--- SOURCE DATA ---
(** * keras_retinanet.callbacks.eval: the [Evaluate] callback

    A shallow embedding of [src/keras_retinanet/callbacks/eval.py] and the
    properties of its epoch-end aggregation.

    - Python numbers are modelled as they are: [int] is [Z], [float] is
      IEEE binary64 (Rocq's primitive [float], round to nearest even), and
      the arithmetic operators follow Python's coercion rules and raise
      [ZeroDivisionError] and [OverflowError] where Python does.
    - The result of [evaluate], the label names of the generator and the
      TensorBoard writer are collaborators outside this file of the
      repository; they are variables of the section that models
      [on_epoch_end].
    - Dictionaries live in a heap of objects, so that rebinding the local
      name [logs] and mutating the caller's dictionary can be told apart. *)

From stdpp Require Import gmap strings list fin_maps pretty.
From Stdlib Require Import ZArith NArith Lia Floats.

Set Warnings "-inexact-float".

(** ** Python numbers *)

Module Py.

(** The exceptions of the arithmetic, and one for whatever a
    collaborator (the evaluator, TensorFlow, matplotlib) raises. *)
Inductive exn : Type :=
| ZeroDivisionError
| OverflowError
| ExternalError.

Inductive result (A : Type) : Type :=
| Ok (a : A)
| Raise (e : exn).
Arguments Ok {A} a.
Arguments Raise {A} e.

Definition bind {A B : Type} (r : result A) (k : A -> result B) : result B :=
  match r with
  | Ok a => k a
  | Raise e => Raise e
  end.

#[global] Instance result_ret : MRet result := @Ok.
#[global] Instance result_bind : MBind result := fun A B k r => bind r k.

(** [int] and [float]; [bool] is the [int] 0 or 1 in arithmetic. *)
Inductive num : Type :=
| Int (z : Z)
| Float (f : float).

Definition of_bool (b : bool) : num := Int (if b then 1 else 0)%Z.

(** The integer [z] as the mantissa-exponent pair [z * 2^0]. *)
Definition sf_of_int (z : Z) : spec_float :=
  match z with
  | Z0 => S754_zero false
  | Zpos p => S754_finite false p 0
  | Zneg p => S754_finite true p 0
  end.

(** [float(z)]: the nearest double, ties to even; [OverflowError] when
    that is beyond the largest finite double. *)
Definition float_of_int (z : Z) : result float :=
  match binary_normalize prec emax z 0 false with
  | S754_infinity _ => Raise OverflowError
  | sf => Ok (SF2Prim sf)
  end.

Definition to_float (x : num) : result float :=
  match x with
  | Int z => float_of_int z
  | Float f => Ok f
  end.

(** [x == 0] *)
Definition is_zero (x : num) : bool :=
  match x with
  | Int z => (z =? 0)%Z
  | Float f => (f =? 0)%float
  end.

(** [x > 0] where [x] is an [int] *)
Definition int_gt0 (z : Z) : bool := (0 <? z)%Z.

(** [x + y] *)
Definition add (x y : num) : result num :=
  match x, y with
  | Int a, Int b => Ok (Int (a + b))
  | _, _ =>
      a ← to_float x;
      b ← to_float y;
      Ok (Float (a + b))
  end.

(** [x * y] *)
Definition mul (x y : num) : result num :=
  match x, y with
  | Int a, Int b => Ok (Int (a * b))
  | _, _ =>
      a ← to_float x;
      b ← to_float y;
      Ok (Float (a * b))
  end.

(** [a / b] on two [int]s: the correctly rounded quotient. *)
Definition int_true_divide (a b : Z) : result num :=
  if (b =? 0)%Z then Raise ZeroDivisionError
  else
    match SFdiv prec emax (sf_of_int a) (sf_of_int b) with
    | S754_infinity _ => Raise OverflowError
    | sf => Ok (Float (SF2Prim sf))
    end.

(** [x / y] (true division): both operands are converted first, then a
    zero divisor raises. *)
Definition truediv (x y : num) : result num :=
  match x, y with
  | Int a, Int b => int_true_divide a b
  | _, _ =>
      a ← to_float x;
      b ← to_float y;
      if is_zero y then Raise ZeroDivisionError
      else Ok (Float (a / b))
  end.

(** ['{:.0f}'.format(x)] and ['{:.4f}'.format(x)]: the presentation type
    [f] formats a [float], so an [int] is converted first, which raises
    for one beyond the largest double; the text itself is not modelled. *)
Definition format_f (x : num) : result unit :=
  _ ← to_float x; Ok tt.

(** [sum(l)]: the left fold of [+] from the [int] 0, each addition
    rounded on its own (CPython before 3.12, which compensates the
    rounding errors of a sum of floats). *)
Fixpoint sum_from (acc : num) (l : list num) : result num :=
  match l with
  | [] => Ok acc
  | x :: l' => acc' ← add acc x; sum_from acc' l'
  end.

Definition sum (l : list num) : result num := sum_from (Int 0) l.

(** [[f(a, b) for a, b in zip(xs, ys)]] for an [f] that may raise. *)
Fixpoint zip_with_r {A B C : Type} (f : A -> B -> result C)
    (xs : list A) (ys : list B) : result (list C) :=
  match xs, ys with
  | x :: xs', y :: ys' =>
      c ← f x y;
      cs ← zip_with_r f xs' ys';
      Ok (c :: cs)
  | _, _ => Ok []
  end.

End Py.

Import Py.

(** ** The per-class results and the aggregation (lines 77-88) *)

(** Modelled from the spec: [evaluate] is defined in [..utils.eval], which
    is not among the sources; its per-class result is
    "(average_precision: float, num_annotations: int), keyed by class
    label".  One item of [average_precisions.items()] is the label with
    that pair; [num_annotations] counts annotations, so it is a natural
    number, and the items come in the iteration order of the dictionary. *)
Definition class_result : Type := Z * (float * N).

Definition label_of (r : class_result) : Z := r.1.
Definition average_precision_of (r : class_result) : float := r.2.1.
Definition num_annotations_of (r : class_result) : N := r.2.2.

(** The loop of lines 79-84 without its printing: both lists grow by
    [append], in the iteration order of the dictionary. *)
Definition per_class_lists (average_precisions : list class_result)
    : list N * list float :=
  fold_left
    (fun '(total_instances, precisions) '(_, (average_precision, num_annotations)) =>
       (total_instances ++ [num_annotations], precisions ++ [average_precision]))
    average_precisions ([], []).

Definition int_of_count (n : N) : num := Int (Z.of_N n).

(** [sum(x > 0 for x in total_instances)] (line 88). *)
Definition unweighted_denominator (total_instances : list N) : result num :=
  sum ((fun x => of_bool (int_gt0 (Z.of_N x))) <$> total_instances).

(** Lines 85-88: the value assigned to [self.mean_ap]. *)
Definition mean_ap_of_lists (weighted_average : bool)
    (total_instances : list N) (precisions : list float) : result num :=
  if weighted_average then
    products ← zip_with_r (fun a b => mul (int_of_count a) (Float b))
                   total_instances precisions;
    numerator ← sum products;
    denominator ← sum (int_of_count <$> total_instances);
    truediv numerator denominator
  else
    numerator ← sum (Float <$> precisions);
    denominator ← unweighted_denominator total_instances;
    truediv numerator denominator.

Definition mean_ap (weighted_average : bool)
    (average_precisions : list class_result) : result num :=
  let '(total_instances, precisions) := per_class_lists average_precisions in
  mean_ap_of_lists weighted_average total_instances precisions.

(** ** [decreasing_max_precision] (line 74) *)

(** [np.maximum] on two doubles, as NumPy documents it: the greater of
    the two, and the NaN when one of them is a NaN.  It is the first
    operand when that is a NaN or not below the second, else the second. *)
Definition np_maximum (x1 x2 : float) : float :=
  if (x2 <=? x1)%float || is_nan x1 then x1 else x2.

(** [np.maximum.accumulate]: [r[0] = a[0]], [r[i] = maximum(r[i-1], a[i])]. *)
Fixpoint accumulate_from (acc : float) (a : list float) : list float :=
  match a with
  | [] => []
  | x :: a' => let acc' := np_maximum acc x in acc' :: accumulate_from acc' a'
  end.

Definition np_maximum_accumulate (a : list float) : list float :=
  match a with
  | [] => []
  | x :: a' => x :: accumulate_from x a'
  end.

Definition decreasing_max_precision (precision : list float) : list float :=
  reverse (np_maximum_accumulate (reverse precision)).

(** ** The callback object, the heap and the effects of [on_epoch_end] *)

(** The arguments of [__init__] that [on_epoch_end] reads; [tensorboard]
    is [None] or the [log_dir] of the TensorBoard callback. *)
Record Evaluate : Type := {
  iou_threshold : float;
  score_threshold : float;
  max_detections : Z;
  save_path : option string;
  tensorboard : option string;
  weighted_average : bool;
  verbose : Z
}.

(** Modelled from the spec: what [evaluate] returns (line 65), "(per-class
    AP map, elapsed time, recall array, precision array)". *)
Record evaluation : Type := {
  average_precisions : list class_result;
  time : float;
  recall : list float;
  precision : list float
}.

(** A line printed to standard output, before formatting. *)
Inductive line : Type :=
| ClassLine (num_annotations : N) (name : string) (average_precision : float)
| MapLine (mean_ap : num).

(** A request to TensorFlow or matplotlib from the TensorBoard branch. *)
Inductive tb_request : Type :=
| TbScalar (log_dir tag : string) (value : num) (step : Z)
| TbFlush (log_dir : string)
| TbCurve (title : string) (xs ys : list float)
| TbImage (log_dir title : string) (step : Z).

(** A log dictionary maps metric names to numbers; objects are named by
    their location in the heap. *)
Abbreviation dict := (gmap string num).
Abbreviation loc := nat.

(** The heap of dictionaries, what was printed, and the attributes that
    [on_epoch_end] assigns on [self] ([None] while unassigned). *)
Record state : Type := {
  heap : gmap loc dict;
  stdout : list line;
  self_recall : option (list float);
  self_precision : option (list float);
  self_mean_ap : option num
}.

Definition set_heap (h : gmap loc dict) (s : state) : state :=
  {| heap := h; stdout := stdout s; self_recall := self_recall s;
     self_precision := self_precision s; self_mean_ap := self_mean_ap s |}.

Definition set_stdout (out : list line) (s : state) : state :=
  {| heap := heap s; stdout := out; self_recall := self_recall s;
     self_precision := self_precision s; self_mean_ap := self_mean_ap s |}.

(** Computations that read and write the state and may raise; the state
    at the point of the exception is kept. *)
Definition M (A : Type) : Type := state -> result A * state.

#[global] Instance M_ret : MRet M := fun A a s => (Ok a, s).
#[global] Instance M_bind : MBind M := fun A B k c s =>
  match c s with
  | (Ok a, s') => k a s'
  | (Raise e, s') => (Raise e, s')
  end.

Definition lift {A : Type} (r : result A) : M A := fun s => (r, s).
Definition modify (f : state -> state) : M unit := fun s => (Ok tt, f s).
Definition gets {A : Type} (f : state -> A) : M A := fun s => (Ok (f s), s).

(** The dictionary at [l]; a location outside the heap reads as empty. *)
Definition deref (h : gmap loc dict) (l : loc) : dict := default ∅ (h !! l).

(** [{}]: a new dictionary at a location the heap does not have. *)
Definition new_dict : M loc := fun s =>
  let l := fresh (dom (heap s)) in
  (Ok l, set_heap (<[l := ∅]> (heap s)) s).

(** [logs or {}] (line 62): [None] and the empty dictionary are falsy. *)
Definition logs_or_new (logs : option loc) : M loc :=
  match logs with
  | None => new_dict
  | Some l =>
      d ← gets (fun s => deref (heap s) l);
      if decide (d = ∅) then new_dict else mret l
  end.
---
WHAT YOU NEED TO DO
Go through the lines above. Select every one that has the string "state".

OUTPUT OF THE EXERCISE
Record state : Type := {
Definition set_heap (h : gmap loc dict) (s : state) : state :=
Definition set_stdout (out : list line) (s : state) : state :=
(** Computations that read and write the state and may raise; the state
Definition M (A : Type) : Type := state -> result A * state.
Definition modify (f : state -> state) : M unit := fun s => (Ok tt, f s).
Definition gets {A : Type} (f : state -> A) : M A := fun s => (Ok (f s), s).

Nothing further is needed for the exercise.